The model and mom of two thought about it “for a few days” and talked to her husband and close friends before deciding to share her story on Twitter and Instagram.
“We really shouldn’t have to be sharing these stories, but I just thought, ‘I have to be honest with everyone and let them know what I went through,’ ” she says.
Holliday wrote that she decided to get an abortion when she was dealing with severe postpartum depression following the birth of her second child, son Bowie, 3.
“I had postpartum depression and then severe delayed postpartum and that’s what I was dealing with,” she says. “When I found out that I was pregnant again, I thought there’s no way I could do this. I was already, for the first time, experiencing suicidal thoughts. I literally didn’t want to go through any day at all. So, the thought of having to do it, to go through all of that again, destroyed me.”
Holliday says that “making the decision [to get an abortion] was awful, and going through it was awful,” but it was something that she and her husband, Nick, agreed was necessary for her health.

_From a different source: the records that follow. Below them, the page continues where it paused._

Lemma prepare_inputs_ok so rn reqs :
  runner_idle z rn reqs → mirrored rn reqs (step_ids so) → capped rn → NoDup (map fst (so_num_scheduled_tokens so)) →
  Forall (λ it, it.1 ∈ step_ids so ∧ scheduled_ok z reqs it) (so_num_scheduled_tokens so) →
  so_total_num_scheduled_tokens so = foldr Z.add 0%Z (map snd (so_num_scheduled_tokens so)) →
  (so_total_num_scheduled_tokens so ≤ Z.of_nat (z_tokens z))%Z → so_total_num_scheduled_tokens so ≠ 0%Z →
  ∃ ib rn', prepare_inputs torch_empty so (eager_desc so) rn = (Ok ib, rn') ∧ runner_idle z rn' reqs
  ∧ rs_host (rn_states rn') = rs_host (rn_states rn) ∧ rn_tables rn' = rn_tables rn
  ∧ batch_built (hs_req_id_to_index (rs_host (rn_states rn))) reqs so ib.
Proof.
  intros Hidle Hm Hcap Hnd Hsch Etot Htot Hne. set (batch := batch_of so). set (h := rs_host (rn_states rn)).
  assert (hs_num_computed_prefill_tokens h = zip_with Z.min (hs_num_computed_tokens h) (hs_prefill_len h)) as Ecap by exact Hcap.
  destruct (batch_slots 0 0 so rn reqs (proj1 Hidle) Hm Hnd Hsch) as (idx & Eidx & Lidx & Nidx & Hn & Hslots). fold batch h in Eidx, Lidx, Hn, Hslots.
  pose proof (batch_positive reqs so Hsch) as Hpos. fold batch in Hpos. set (m := length batch) in *. set (counts := counts_of batch).
  assert (length counts = m) as Lcounts by (unfold counts, counts_of; by rewrite length_map).
  assert (so_total_num_scheduled_tokens so = Z.of_nat (start counts m)) as Etot'.
  { rewrite Etot, <-(total_perm _ _ (sort_perm _)). fold (batch_of so). fold batch. unfold counts. rewrite <-(counts_sum batch m Hpos), take_ge; [done|].
    rewrite length_map. done. }
  assert (length (so_num_scheduled_tokens so) = m) as Lso by (symmetry; apply Permutation_length, sort_perm).
  set (qsl := query_starts n (map snd batch) (so_total_num_scheduled_tokens so)).
  assert (∀ b, (b ≤ m)%nat → nth b (take (m + 1) qsl) 0%Z = Z.of_nat (start counts b)) as Hloc.
  { intros b Hb. rewrite nth_firstn, (proj2 (Nat.ltb_lt _ _)) by lia. unfold qsl, query_starts. rewrite app_comm_cons, app_nth1 by (cbn; rewrite cumsum_length, length_map; fold m; lia).
    rewrite cumsum_nth by (rewrite length_map; done). rewrite Z.add_0_l. by apply counts_sum. }
  set (cu := map Z.of_nat (seq 0 (m + 1))).
  assert (∀ b, (b ≤ m)%nat → nth b cu 0%Z = Z.of_nat b) as Hcu by (intros b Hb; unfold cu; by rewrite nth_tabulate by lia).
  set (any := existsb (λ x, x) (is_prefilling idx h)).
  set (rn1 := mkRunner (rn_states rn) (rn_tables rn)
    (mkBuffers (bf_input_ids (rn_buffers rn)) (bf_positions (rn_buffers rn)) qsl (bf_seq_lens (rn_buffers rn))) (rn_output_bin_counts rn)).
  destruct (prepare_tokens_ok rn1 reqs idx counts (take (m + 1) qsl) cu any) as (logits & rn2 & E2 & H2 & Eh2 & Et2 & Hent);
    [exact Hidle|by rewrite Lcounts|by rewrite Lcounts|by rewrite Lcounts|rewrite Lcounts; lia|by rewrite Lcounts| |].
  { intros b i Hi. assert (b < m)%nat as Hb by (rewrite <-Lidx; by eapply lookup_lt_Some).
    destruct (lookup_lt_is_Some_2 batch b Hb) as [it Hit]. destruct (Hslots b it Hit) as (j & r & J1 & J2 & J3 & J4 & (r' & R1 & _ & R2 & _) & J6 & J7 & J8 & _).
    rewrite Hi in J1. injection J1 as <-. rewrite J3 in R1. injection R1 as <-. exists (rq_slot r). split; [done|]. unfold counts. rewrite (counts_nth batch b it Hit).
    split; [done|]. intros Hlt. apply (any_prefilling idx _ _ b i Hi). pose proof Hidle as [((_ & _ & (_ & _ & (L1 & L2 & L3 & L4 & L5) & Hv) & _) & _) _]. fold h in L2, L4, Hv.
    destruct (Hv it.1 i r J2 J3) as (_ & Ep & _). rewrite Ecap, Ep. rewrite (nth_zip_with _ _ _ _ 0%Z 0%Z) by lia. rewrite J6, Ep. lia. }
  exists (make_batch (eager_desc so) batch (so_total_num_scheduled_tokens so) idx (take (m + 1) qsl) cu logits h (rn_buffers rn2)), rn2.
  pose proof Hidle as [((En & _ & (_ & _ & _ & _) & _) & _) _].
  assert (padded_reqs (eager_desc so) m = m) as Epad by (unfold padded_reqs, eager_desc; cbn [bd_num_reqs]; rewrite Lso; by destruct m).
  split.
  { unfold prepare_inputs. cbv zeta. fold (batch_of so). fold batch. fold m. rewrite st_bind_eq. unfold st_raise_if, st_lift.
    rewrite (proj2 (Z.leb_gt _ _)) by lia. cbn [raise_if]. rewrite st_bind_eq. cbn [st_get]. fold h. rewrite st_bind_eq, Eidx, st_bind_eq, En.
    rewrite (proj2 (Nat.ltb_ge _ _)) by lia. cbn [raise_if]. rewrite st_bind_eq. unfold set_buffers at 1, st_modify. rewrite st_bind_eq.
    rewrite Epad. rewrite Lcounts in E2. fold qsl. fold rn1. fold cu. fold any. rewrite E2. done. }
  split; [done|]. split; [done|]. split; [done|].
  assert (Z.to_nat (so_total_num_scheduled_tokens so) = start counts m) as Eto by lia.
  unfold batch_built, make_batch. cbn [ib_req_ids ib_num_scheduled_tokens ib_num_computed_tokens_np ib_num_reqs ib_num_reqs_after_padding
    ib_num_tokens ib_num_tokens_after_padding ib_query_start_loc ib_cu_num_logits ib_idx_mapping ib_input_ids ib_positions ib_seq_lens ib_logits_indices].
  change (bd_num_tokens (eager_desc so)) with (Z.to_nat (so_total_num_scheduled_tokens so)). rewrite Eto. fold batch m. rewrite Epad. fold counts.
  split; [split; [done|split; [done|split; [|split; [done|]]]]|split; [by split_and!|split; [done|split; [done|split; [by split|]]]]].
  - apply list_eq. intros b. unfold at_batch. rewrite !lookup_map. destruct (batch !! b) as [it|] eqn:Hit.
    + destruct (Hslots b it Hit) as (i & r & J1 & _ & J3 & _ & _ & J6 & _). rewrite J1. cbn. unfold computed_of. by rewrite J6, J3.
    + rewrite (proj2 (lookup_ge_None idx b)); [done|]. apply lookup_ge_None in Hit. unfold m in Lidx. lia.
  - destruct H2 as [(_ & _ & _ & _ & _ & L2) _]. rewrite !length_take, L2. unfold qsl, query_starts. cbn [length].
    rewrite length_app, cumsum_length, length_replicate, length_map. fold m. lia.
  - intros b it Hit. assert (b < m)%nat as Hb by (by eapply lookup_lt_Some).
    destruct (Hslots b it Hit) as (i & r & J1 & J2 & J3 & J4 & (r' & R1 & _ & R2 & _) & _ & _ & J8 & _).
    rewrite J3 in R1. injection R1 as <-. exists i, r. do 4 (split; [done|]). destruct (Hent b i (rq_slot r) J1 J8) as (X1 & X2 & X3 & X4).
    unfold counts in X1, X2, X3, X4 at 2. rewrite (counts_nth batch b it Hit) in *. destruct (chunk_length _ _ R2) as [Lch _].
    pose proof (start_next counts b m Hb ltac:(lia)) as Hst. unfold counts in Hst at 2. rewrite (counts_nth batch b it Hit) in Hst.
    split; [apply holds_take; [rewrite Lch; lia|exact X1]|]. split; [apply holds_take; [rewrite length_map, length_seq; lia|exact X2]|].
    cbn [bf_seq_lens]. split; [|exact X4]. by rewrite nth_firstn, (proj2 (Nat.ltb_lt _ _)) by done.
Qed.
End Batch.
(** A step of the worker is the step of the engine on the rows it gathered. *)
Lemma served_step_ok so (tensors : list (LayerTensors (B := B))) sampled rn e reqs sd s s' (reqs' := updated_view z reqs so) :
  runner_idle z rn reqs → engine_ok (B := B) h g caches sd e → synced caches sd s → kv_ok blocks s →
  step_asked z reqs (so, sampled) → managed_step cfg s (spec_step reqs' so (sent_rows reqs' so) tensors) s' →
  step_fit h g NQ impls sd (spec_step reqs' so (sent_rows reqs' so) tensors) →
  ∃ outs rn' e' rows, served_step context_attention_fwd torch_empty impls (so, tensors, sampled) (rn, e) = (Ok outs, (rn', e'))
  ∧ runner_idle z rn' (step_view z reqs so sampled) ∧ engine_ok (B := B) h g caches (sched_step sd (spec_step reqs' so rows tensors)) e'
  ∧ step_rows h g NQ context_attention_fwd impls sd (spec_step reqs' so rows tensors) outs
  ∧ managed_step cfg s (spec_step reqs' so rows tensors) s'.
Proof.
  intros Hrn He Hsy Hok [Hso Hsam] Hm Hfit. cbn [fst snd] in Hso, Hsam.
  destruct (execute_model_ok z torch_empty Hempty Hz so rn reqs (en_bridge e) Hrn Hso) as (out & rn1 & b1 & E1 & H1 & Hb).
  pose proof Hso as (_ & _ & _ & _ & _ & Hnd & Hsch & _). unfold served_step. unfold step_built in Hb. fold reqs' in Hb, H1.
  destruct (Z.eqb_spec (so_total_num_scheduled_tokens so) 0) as [E0|Hne].
  - destruct Hb as [-> ->]. pose proof (no_tokens_no_batch z reqs so Hso E0) as Enil.
    assert (batch_of so = []) as Eb by (unfold batch_of; by rewrite Enil).
    destruct (engine_spec_step reqs' so (sent_rows reqs' so) tensors e sd s s' Hnd He Hsy Hok Hm Hfit) as (outs & e1 & E & He1 & Hr).
    rewrite Eb in E. cbn [map] in E. injection E as <- <-.
    exists [], rn1, (mkEngine (released (released_ids so) (en_bridge e)) (en_caches e) (en_ws e)), (sent_rows reqs' so).
    rewrite st_bind_eq. unfold on_worker. cbn [fst snd]. rewrite E1. split; [done|]. split; [unfold step_view; by rewrite Eb|].
    split; [|done]. by apply (engine_ok_bridge _ (mkEngine (published [] [] [] (released (released_ids so) (en_bridge e))) (en_caches e) (en_ws e))).
  - destruct Hb as (ib & attn & -> & -> & Hib & Hattn). set (rows := map (map Z.to_nat) attn.1).
    assert (managed_step cfg s (spec_step reqs' so rows tensors) s') as Hm'.
    { destruct Hm as (calls & granted & M1 & M2 & M3 & M4 & M5). exists calls, granted. do 4 (split; [assumption|]).
      apply (gathered_rows z reqs' so (λ id t, row (table_of s' id) `prefix_of` t) attn Hattn); [|intros id t t' H1' H2'; by transitivity t|exact M5].
      eapply Permutation_Forall; [symmetry; apply sort_perm|]. eapply Forall_impl; [|exact Hsch]. cbn beta. intros it (_ & r & Hr & _). by exists r. }
    assert (step_fit h g NQ impls sd (spec_step reqs' so rows tensors)) as Hfit' by (by eapply step_fit_rows).
    destruct (engine_spec_step reqs' so rows tensors e sd s s' Hnd He Hsy Hok Hm' Hfit') as (outs & e1 & E & He1 & Hr).
    rewrite bool_decide_eq_false_2 in E.
    2: { intros Eb. pose proof (sort_perm (so_num_scheduled_tokens so)) as Hp. fold (batch_of so) in Hp. rewrite Eb in Hp.
         apply Permutation_nil in Hp. destruct Hso as (_ & _ & _ & _ & _ & _ & _ & Etot & _). rewrite Hp in Etot. done. }
    destruct (sample_tokens_ok z torch_empty Hempty so rn1 reqs' ib sampled H1 Hnd Hsch Hib Hsam) as (rn2 & E2 & H2).
    exists outs, rn2, e1, rows. split; [|done]. rewrite st_bind_eq. unfold on_worker. cbn [fst snd]. rewrite E1, st_bind_eq.
    assert (map (layer_call ib attn.1) tensors = es_calls (spec_step reqs' so rows tensors)) as ->
      by (apply map_ext; intros t; by eapply built_call).
    unfold on_layers. cbn [fst snd]. rewrite E, st_bind_eq. unfold on_slots. cbn [fst snd]. by rewrite E2.
Qed.

Lemma served_run_ok (steps : list (WorkerStep (B := B))) : ∀ rn e reqs sd sd0 s s',
  runner_idle z rn reqs → engine_ok (B := B) h g caches sd e → same_streams sd sd0 → synced caches sd s → kv_ok blocks s →
  outputs_asked z reqs steps → managed_run cfg s (spec_steps z reqs steps) s' → run_fit h g NQ impls sd0 (spec_steps z reqs steps) →
  ∃ outs rn' e' sd', served_run context_attention_fwd torch_empty impls steps (rn, e) = (Ok outs, (rn', e'))
  ∧ runner_idle z rn' (final_view z reqs steps) ∧ engine_ok (B := B) h g caches sd' e' ∧ synced caches sd' s'
  ∧ same_streams sd' (fold_left sched_step (spec_steps z reqs steps) sd0)
  ∧ run_rows h g NQ context_attention_fwd impls sd0 (spec_steps z reqs steps) outs.
Proof.
  induction steps as [|[[so tensors] sampled] steps IH]; intros rn e reqs sd sd0 s s' Hrn He Hsame Hsy Hok Ho Hm Hfit.
  { cbn in Hm. subst. by exists [], rn, e, sd. }
  destruct Ho as [Ho1 Ho], Hm as (s1 & Hm1 & Hm), Hfit as [Hfit1 Hfit]. set (reqs' := updated_view z reqs so) in *.
  destruct (served_step_ok so tensors sampled rn e reqs sd s s1 Hrn He Hsy Hok Ho1 Hm1 (step_fit_rows _ _ _ _ _ _ _ Hsame Hfit1))
    as (outs & rn1 & e1 & rows & E1 & Hrn1 & He1 & Hr1 & Hm1'). fold reqs' in He1, Hr1, Hm1'.
  pose proof (step_fit_rows reqs' so rows _ tensors sd sd0 Hsame Hfit1) as Hfit1'.
  destruct (IH rn1 e1 _ _ (sched_step sd0 (spec_step reqs' so (sent_rows reqs' so) tensors)) s1 s' Hrn1 He1) as (rest & rn2 & e2 & sd2 & E2 & H2 & H3 & H4 & H5 & H6);
    [by apply same_streams_step|by eapply managed_synced|by eapply managed_tables|done|done|done|].
  exists (outs :: rest), rn2, e2, sd2. cbn [served_run spec_steps fold_left final_view run_rows]. rewrite st_bind_eq, E1, st_bind_eq, E2.
  do 5 (split; [done|]). split; [by eapply step_rows_rows|done].
Qed.

End Served.

(** ** A concrete run *)

Section Demo.
Context `{TF : TorchFloat}.
Context {B : Type}.

Definition served_sizes : Sizes := mkSizes 2 64 64 4 1 32.

(** The outputs of the scheduler behind [managed_steps]: a prompt of 36 tokens, its
    first decode token beside another prompt, a release. *)
Definition served_outputs : list (SchedulerOutput * list Z) :=
  [(mkOutput [mkNew "a" (Some (replicate 36 5%Z)) (Some (replicate 36 5%Z)) [1; 2]%Z 0 (Some 4%Z)] no_cached [("a", 36%Z)] 36 [] None, [9%Z]);
   (mkOutput [mkNew "b" (Some [1; 2]%Z) (Some [1; 2]%Z) [3%Z] 0 (Some 4%Z)] (mkCached ["a"] [36%Z] [None]) [("b", 2%Z); ("a", 1%Z)] 3 [] None,
    [4; 3]%Z);
   (mkOutput [] no_cached [] 0 ["a"] None, [])].

Definition served_demo (t1 t2 t3 : LayerTensors (B := B)) : list (WorkerStep (B := B)) :=
  zip_with (λ so t, (so.1, [t], so.2)) served_outputs [t1; t2; t3].

Definition demo_step (finished ids : list string) (scheduled computed : gmap string Z) (rows : list (list nat)) (n : nat)
    (starts lens : list Z) (t : LayerTensors (B := B)) : EngineStep (B := B) :=
  mkEngineStep finished [] ids scheduled computed rows
    [(mkStep (lt_q_cuda t) (lt_q_heads t) (lt_q_dim t) (lt_query t) (lt_key t) (lt_value t) (Z.of_nat n) starts lens rows false false, lt_output t)].

Lemma served_spec t1 t2 t3 :
  spec_steps served_sizes ∅ (served_demo t1 t2 t3)
  = [demo_step [] ["a"] {["a" := 36%Z]} {["a" := 0%Z]} [[1; 2]%nat] 36 [0; 36]%Z [36%Z] t1;
     demo_step [] ["a"; "b"] {["a" := 1%Z; "b" := 2%Z]} {["a" := 36%Z; "b" := 0%Z]} [[1; 2]; [3]]%nat 3 [0; 1; 3]%Z [37; 2]%Z t2;
     demo_step ["a"] [] ∅ ∅ [] 0 [0%Z] [] t3].
Proof. by vm_compute. Qed.

Lemma served_scheduled reqs id q r :
  reqs !! id = Some r → (0 < q)%Z → entry_ok served_sizes (Z.to_nat q) (rq_slot r) →
  (sl_computed (rq_slot r) + q ≤ 32 * Z.of_nat (length (rq_blocks r)))%Z → scheduled_ok served_sizes reqs (id, q).
Proof. intros. by exists r. Qed.

Ltac demo_entry := eapply served_scheduled; [by vm_compute|done|split_and!; cbn; lia|cbn; lia].

Lemma served_asked t1 t2 t3 : outputs_asked served_sizes ∅ (served_demo t1 t2 t3).
Proof.
  split; [|split; [|split; [|done]]].
  - split; [|done]. split; [by apply (bool_decide_unpack _); vm_compute|]. split; [done|]. split; [done|]. split.
    { split; [|done]. split; [eexists _, _; split; [done|split; [done|]]; cbn; lia|]. split; [cbn; lia|]. vm_compute. lia. }
    split; [done|]. split; [by apply (bool_decide_unpack _); vm_compute|]. split; [|by split].
    constructor; [|done]. split; [by left|]. demo_entry.
  - split; [|done]. split; [by apply (bool_decide_unpack _); vm_compute|]. split; [done|]. split; [done|]. split.
    { split; [|done]. split; [eexists _, _; split; [done|split; [done|]]; cbn; lia|]. split; [cbn; lia|]. vm_compute. lia. }
    split; [split; [|done]; eexists; split; [by vm_compute|]; split; [done|cbn; lia]|].
    split; [by apply (bool_decide_unpack _); vm_compute|]. split; [|by split].
    constructor; [|constructor; [|done]]; (split; [by apply (bool_decide_unpack _); vm_compute|]); demo_entry.
  - split; [|done]. split_and!; try done; by constructor.
Qed.
End Demo.

Section Concrete.
#[local] Existing Instance FixedTorch.
#[local] Existing Instance FixedTriton.
#[local] Existing Instance zero_memory.
#[local] Existing Instance FixedReduce.
#[local] Existing Instance bf16_type.
#[local] Existing Instance FixedTorch_laws.
#[local] Existing Instance FixedTriton_laws.
#[local] Existing Instance FixedZero.
#[local] Existing Instance default_environ.

Definition demo_tensors (n : nat) : LayerTensors (B := Z) :=
  mkTensors true 4 64 (replicate n (replicate 256 7%Z)) (fixed_keys n 2) (fixed_keys n 2) (replicate n (replicate 256 0%Z)).

Lemma served_managed t1 t2 t3 : managed_run (B := Z) demo_config demo_manager (spec_steps served_sizes ∅ (served_demo t1 t2 t3)) managed_end.
Proof. rewrite served_spec. exact managed_steps_ok. Qed.

(** The steps are [managed_steps] with the lengths of the sequences, which no
    condition reads. *)
Definition call_lens (lens : list Z) (call : LayerCall (B := Z)) : LayerCall (B := Z) :=
  let x := call.1 in
  (mkStep (si_q_cuda x) (si_q_heads x) (si_q_dim x) (si_query x) (si_key x) (si_value x) (si_num_actual_tokens x) (si_query_start_loc x)
     lens (si_block_table x) (si_mm_prefix x) (si_rswa x), call.2).

Definition with_lens (lens : list Z) (st : EngineStep (B := Z)) : EngineStep (B := Z) :=
  mkEngineStep (es_finished st) (es_preempted st) (es_ids st) (es_scheduled st) (es_computed st) (es_block_table st)
    (map (call_lens lens) (es_calls st)).

Lemma same_streams_lens lens (st : EngineStep (B := Z)) sd sd' :
  same_streams sd sd' → same_streams (sched_step sd (with_lens lens st)) (sched_step sd' st).
Proof.
  intros [H1 H2]. split; [|unfold sched_step, step_decoded; cbn [sd_decoded]; by rewrite H2]. intros l. unfold sched_step, step_streams. cbn [sd_streams].
  unfold with_lens at 1. cbn [es_calls]. rewrite lookup_map, H1. by destruct (es_calls st !! l).
Qed.

Lemma run_fit_lens lenss (steps : list (EngineStep (B := Z))) : ∀ sd sd',
  same_streams sd sd' → run_fit 1 2 4 [fixed_impl] sd' steps → run_fit 1 2 4 [fixed_impl] sd (zip_with with_lens lenss steps).
Proof.
  revert steps. induction lenss as [|lens lenss IH]; intros [|st steps] sd sd' Hs; try done. intros [(F1 & F2 & F3 & F4 & F5) Hfit].
  split; [|eapply IH; [|exact Hfit]; by apply same_streams_lens]. destruct Hs as [H1 H2]. split; [exact F1|]. split; [exact F2|].
  split; [rewrite <-F3; apply length_map|]. split; [rewrite H2; exact F4|]. intros Hne l impl call Hi Hc.
  unfold with_lens in Hc. cbn [es_calls] in Hc. rewrite lookup_map in Hc. destruct (es_calls st !! l) as [call'|] eqn:Hc'; [|done].
  injection Hc as <-. specialize (F5 Hne l impl call' Hi Hc'). unfold call_fit in *. rewrite H1. exact F5.
Qed.

Abbreviation demo_run := (served_demo (demo_tensors 36) (demo_tensors 3) (demo_tensors 0)).

Lemma served_fit : run_fit 1 2 4 [fixed_impl] sched_init (spec_steps served_sizes ∅ demo_run).
Proof.
  rewrite served_spec. apply (run_fit_lens [[36]; [37; 2]; []]%Z managed_steps sched_init sched_init); [done|].
  exact (conj managed_fit_1 (conj managed_fit_2 (conj managed_fit_3 I))).
Qed.

End Concrete.
Lemma spec_item reqs so rows (tensors : list (LayerTensors (B := B))) (it : BatchItem) :
  NoDup (map fst (so_num_scheduled_tokens so)) → it ∈ es_batch (spec_step reqs so rows tensors) →
  (it.1.1, it.1.2) ∈ batch_of so ∧ it.2 = computed_of reqs it.1.1.
Proof.
  intros Hnd. rewrite spec_batch by done. intros Hin%list_elem_of_In. apply in_map_iff in Hin as ([id q] & <- & Hin). cbn. by rewrite list_elem_of_In.
Qed.

Lemma asked_step_fit reqs so rows tensors sampled sd (reqs' := updated_view z reqs so) (st := spec_step (B := B) reqs' so rows tensors) :
  step_asked z reqs (so, sampled) → starts_fresh reqs so → view_streams reqs sd → step_inputs sd st → step_uncut sd st →
  step_fit h g NQ impls sd st.
Proof.
  intros [Hso _] Hf Hv (M1 & M2 & M3) Hcut. cbn [fst snd] in Hso. destruct (asked_items reqs so Hso) as (Hnd & Hpos & Hit). fold reqs' in Hit.
  pose proof Hso as (_ & _ & _ & _ & _ & Hnd0 & _).
  assert (∀ it : BatchItem, it ∈ es_batch st → ∃ r, reqs' !! it.1.1 = Some r ∧ (0 < it.1.2)%Z ∧ it.2 = sl_computed (rq_slot r) ∧ (0 ≤ it.2)%Z) as Hitem.
  { intros it Hin. destruct (spec_item _ _ _ _ it Hnd0 Hin) as [Hb Ec]. destruct (Hit _ Hb) as (r & Hr & Hq & Hc). cbn [fst snd] in *.
    exists r. unfold computed_of in Ec. rewrite Hr in Ec. rewrite Ec. done. }
  split; [|split; [exact M1|split; [exact M2|split; [exact Hcut|]]]].
  - apply List.Forall_forall. intros id Hid%list_elem_of_In. rewrite <-batch_ids_es in Hid. apply in_batch_ids in Hid as (it & Hin & <-).
    destruct (Hitem it Hin) as (r & Hr & Hq & _ & Hc). unfold es_batch, counted_batch in Hin. apply list_elem_of_In, in_map_iff in Hin as (id & <- & Hid).
    cbn [fst snd] in *. apply in_map_iff in Hid as ([id' q] & <- & Hin). cbn [fst] in *. exists q, (computed_of reqs' id').
    destruct (batch_counts reqs' so rows tensors Hnd0) as [E1 E2]. fold st in E1, E2. cbn [st spec_step es_ids] in E1, E2. rewrite !List.map_map in E1, E2.
    pose proof (ext_in_map E1 (id', q) Hin) as Eq. pose proof (ext_in_map E2 (id', q) Hin) as Ec. cbn [fst snd] in Eq, Ec. rewrite Eq in Hq. rewrite Ec in Hc.
    split; [|split; [|done]]; apply elem_of_list_to_map_1.
    + done.
    + apply list_elem_of_In. exact Hin.
    + rewrite <-list_fmap_compose. done.
    + apply list_elem_of_In, in_map_iff. by exists (id', q).
  - intros Hne l impl call Hi Hc. destruct (M3 Hne l impl call Hi Hc) as (C1 & C2 & C3 & C4 & C5 & C6 & C7).
    assert (l < length impls)%nat as Hl by (by eapply lookup_lt_Some). destruct (spec_call_lookup _ _ _ _ _ _ Hc) as (t & Ht & ->).
    assert (query_total (es_batch st) = si_num_actual_tokens (spec_call reqs' so rows t).1) as Etot by (by apply spec_total).
    split; [exact C1|]. split; [exact C2|]. split; [exact C3|]. split; [exact C4|]. split.
    { unfold st. rewrite spec_batch by done. cbn. by rewrite !length_map, length_seq. }
    split; [exact Etot|]. split; [exact C5|]. split; [done|].
    destruct (live_counts reqs so rows tensors sd l Hf (Hv l Hl)) as [L1 _]. fold reqs' st in L1.
    apply batch_inputs_fit; [| |rewrite Etot; lia|exact C7].
    + by rewrite batch_ids_es.
    + intros it Hin. destruct (Hitem it Hin) as (r & Hr & Hq & Ec & Hc0). destruct (L1 _ _ Hr) as [A1 A2]. rewrite <-Ec in A1, A2. done.
Qed.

“He said he saw a side of me that he had never seen before,” she says. “And that’s accurate. I felt like a completely different person. I was just bitterly out of my mind and I wouldn’t wish that on my worst enemy.”
Holliday wishes she didn’t have to share her story, but she wanted to speak out against the laws that are effectively banning abortion, and in recognition of everyone — women, queer women, transgender men and non-binary people — who get abortions. She also wants to push for better sex education in these states, rather than ineffective abstinence-only teaching.
“In my home state of Mississippi, we had the one of the highest rates of teen pregnancy, the highest rates of school dropout, and it kind of blows my mind that all of that can be happening, but yet we don’t get taught sex ed in school,” she says. “I feel like we’re shaming people for needing to get an abortion, but then you’re not actually educating them beforehand.”
“We need more education and we need to talk about all of this more.”